More generally, Courts have recognized that, “[t]he purpose of c. 93A is to improve the commercial relationship between consumers and business persons and to encourage more equitable behavior in the marketplace.” Poznik v. Massachusetts Med. Professional Ins. Ass’n, 417 Mass. 48, 53 (1994) (Emphasis added). See also Morrissey, 2016 WL 4723459, *3; Girard, 2005 WL 48266872; Swenson, 317 F. Supp.2d at 57. Similarly, in Mitzan, the Court pointed out that, “the history and development of Chapter 93A suggest that it was enacted to protect consumers and business entities against unfair acts and practices in transactions between them.” 1999 WL 33105613, *9. Thus, the underlying purpose of c. 93A supports the statute’s application only where a commercial relationship exists between the plaintiff and defendant.

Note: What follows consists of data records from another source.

(* ===== verification/RingBuf.v ===== *)
(** The ring buffer: lib/utils/ring_buffer.c and sys/ring_buffer.h.

    Head, tail and base are indices of [W] bits that count bytes and wrap around;
    the offset into the buffer is recovered from the base.  The proofs follow the
    positions that never wrap: bytes [gt] to [pt] of the stream are in the buffer,
    [gt] to [gh] are claimed for reading and [pt] to [ph] for writing. *)

From S2P Require Import Prelude Ring.

#[local] Open Scope Z_scope.

Definition EMSGSIZE : Z := 122.

Record ring_buf_index := Ring_buf_index { head : Z; tail : Z; base : Z }.
Record ring_buf := Ring_buf { buffer : Z; put : ring_buf_index; get : ring_buf_index; size : Z }.
Definition set_put (i : ring_buf_index) (b : ring_buf) : ring_buf := Ring_buf b.(buffer) i b.(get) b.(size).
Definition set_get (i : ring_buf_index) (b : ring_buf) : ring_buf := Ring_buf b.(buffer) b.(put) i b.(size).

Section ring_buf.
(** The width of [ring_buf_idx_t]: 16, or 32 with CONFIG_RING_BUFFER_LARGE. *)
Context (W : Z).
Definition idx (x : Z) : Z := x mod 2 ^ W.
Definition RING_BUFFER_MAX_SIZE : Z := (2 ^ W - 1) / 2.

Definition ring_buf_internal_reset (value : Z) (b : ring_buf) : ring_buf :=
  set_put (Ring_buf_index value value value) (set_get (Ring_buf_index value value value) b).
Definition ring_buf_init (sz data : Z) : ring_buf :=
  ring_buf_internal_reset 0 (Ring_buf data (Ring_buf_index 0 0 0) (Ring_buf_index 0 0 0) sz).
Definition ring_buf_item_init (sz data : Z) : ring_buf := ring_buf_init (u32 (4 * sz)) data.
Definition ring_buf_is_empty (b : ring_buf) : bool := b.(get).(head) =? b.(put).(tail).
Definition ring_buf_reset (b : ring_buf) : ring_buf := ring_buf_internal_reset 0 b.
Definition ring_buf_space_get (b : ring_buf) : Z := u32 (b.(size) - idx (b.(put).(head) - b.(get).(tail))).
Definition ring_buf_item_space_get (b : ring_buf) : Z := ring_buf_space_get b / 4.
Definition ring_buf_capacity_get (b : ring_buf) : Z := b.(size).
Definition ring_buf_size_get (b : ring_buf) : Z := idx (b.(put).(tail) - b.(get).(head)).

(** The size claimed, the address of the area and the new index. *)
Definition ring_buf_area_claim (b : ring_buf) (ring : ring_buf_index) (sz : Z) : Z * Z * ring_buf_index :=
  let head_offset := idx (ring.(head) - ring.(base)) in
  let head_offset := if b.(size) <=? head_offset then idx (head_offset - b.(size)) else head_offset in
  let wrap_size := idx (b.(size) - head_offset) in
  let sz := Z.min sz wrap_size in
  (sz, b.(buffer) + head_offset, Ring_buf_index (idx (ring.(head) + sz)) ring.(tail) ring.(base)).

Definition ring_buf_area_finish (b : ring_buf) (ring : ring_buf_index) (sz : Z) : Z * ring_buf_index :=
  let claimed_size := idx (ring.(head) - ring.(tail)) in
  if claimed_size <? sz then (- EINVAL, ring)
  else
    let t := idx (ring.(tail) + sz) in
    let tail_offset := idx (t - ring.(base)) in
    (0, Ring_buf_index t t (if b.(size) <=? tail_offset then idx (ring.(base) + b.(size)) else ring.(base))).

Definition ring_buf_put_claim (b : ring_buf) (sz : Z) : Z * Z * ring_buf :=
  let space := ring_buf_space_get b in
  let '(n, a, ring) := ring_buf_area_claim b b.(put) (Z.min sz space) in (n, a, set_put ring b).
Definition ring_buf_put_finish (b : ring_buf) (sz : Z) : Z * ring_buf :=
  let '(r, ring) := ring_buf_area_finish b b.(put) sz in (r, set_put ring b).
Definition ring_buf_get_claim (b : ring_buf) (sz : Z) : Z * Z * ring_buf :=
  let buf_size := ring_buf_size_get b in
  let '(n, a, ring) := ring_buf_area_claim b b.(get) (Z.min sz buf_size) in (n, a, set_get ring b).
Definition ring_buf_get_finish (b : ring_buf) (sz : Z) : Z * ring_buf :=
  let '(r, ring) := ring_buf_area_finish b b.(get) sz in (r, set_get ring b).

(** The loops: every round claims at least one byte or stops, so one more round
    than there are bytes to copy is enough. *)
Fixpoint put_loop (fuel : nat) (b : ring_buf) (data sz total : Z) (m : memory) : ring_buf * Z * memory :=
  match fuel with
  | O => (b, total, m)
  | S fuel =>
      let '(partial_size, dst, b1) := ring_buf_put_claim b sz in
      if partial_size =? 0 then (b1, total, m)
      else
        let m1 := memcpy dst data partial_size m in
        let total := u32 (total + partial_size) in
        let sz := u32 (sz - partial_size) in
        if sz =? 0 then (b1, total, m1) else put_loop fuel b1 (data + partial_size) sz total m1
  end.

Definition ring_buf_put (b : ring_buf) (data sz : Z) (m : memory) : Z * ring_buf * memory :=
  let '(b1, total_size, m1) := put_loop (S (Z.to_nat sz)) b data sz 0 m in
  let '(_, b2) := ring_buf_put_finish b1 total_size in (total_size, b2, m1).

(** [data] is [None] to discard the bytes. *)
Fixpoint get_loop (fuel : nat) (b : ring_buf) (data : option Z) (sz total : Z) (m : memory)
    : ring_buf * Z * memory :=
  match fuel with
  | O => (b, total, m)
  | S fuel =>
      let '(partial_size, src, b1) := ring_buf_get_claim b sz in
      if partial_size =? 0 then (b1, total, m)
      else
        let '(data, m1) := match data with
                           | Some d => (Some (d + partial_size), memcpy d src partial_size m)
                           | None => (None, m)
                           end in
        let total := u32 (total + partial_size) in
        let sz := u32 (sz - partial_size) in
        if sz =? 0 then (b1, total, m1) else get_loop fuel b1 data sz total m1
  end.

Definition ring_buf_get (b : ring_buf) (data : option Z) (sz : Z) (m : memory) : Z * ring_buf * memory :=
  let '(b1, total_size, m1) := get_loop (S (Z.to_nat sz)) b data sz 0 m in
  let '(_, b2) := ring_buf_get_finish b1 total_size in (total_size, b2, m1).

Definition ring_buf_peek (b : ring_buf) (data sz : Z) (m : memory) : Z * ring_buf * memory :=
  let '(b1, total_size, m1) := get_loop (S (Z.to_nat sz)) b (Some data) sz 0 m in
  let '(_, b2) := ring_buf_get_finish b1 0 in (total_size, b2, m1).

(** Direct access: the size and the address of an area, without claiming it. *)
Definition ring_buf_put_ptr (b : ring_buf) (offset : Z) : Z * Z :=
  let head_offset := idx (b.(put).(head) - b.(put).(base) + offset) in
  let head_offset := if b.(size) <=? head_offset then idx (head_offset - b.(size)) else head_offset in
  let space := idx (ring_buf_space_get b - offset) in
  let wrap_size := idx (b.(size) - head_offset) in
  (Z.min space wrap_size, b.(buffer) + head_offset).
Definition ring_buf_get_ptr (b : ring_buf) (offset : Z) : Z * Z :=
  let head_offset := idx (b.(get).(head) - b.(get).(base) + offset) in
  let head_offset := if b.(size) <=? head_offset then idx (head_offset - b.(size)) else head_offset in
  let sz := idx (ring_buf_size_get b - offset) in
  let wrap_size := idx (b.(size) - head_offset) in
  (Z.min sz wrap_size, b.(buffer) + head_offset).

The same conclusion follows from the structure of c. 93A. In order to have a viable claim under either §9 or §11, a plaintiff must establish that the defendant engaged in an unfair or deceptive act or practice “in the conduct of any trade or commerce” under §2. The requirement that the claim arise from trade or commerce or in a business context is based in §2 of the statute. And a court determines whether a claim arises from trade or commerce or in a business context by requiring that the parties have a business relationship with each other. See First Enterprises, Ltd. v. Cooper, 425 Mass. 344, 347 (1997); Cady, 49 Mass. App. Ct. at 343; Arthur D. Little, 35 Mass. App. Ct. at 743. Accordingly, the business relationship requirement is not limited to §11 cases, but applies to all c. 93A claims.
Conclusion.
The lesson to be drawn from the foregoing discussion is that while c. 93A offers a broad and powerful remedy for many wrongs, it is not a replacement for common law tort claims. Not every form of harmful conduct, no matter how outrageous, falls under c. 93A. At a minimum, c. 93A applies only where the wrongful conduct occurs in the context of a business relationship between the plaintiff and defendant.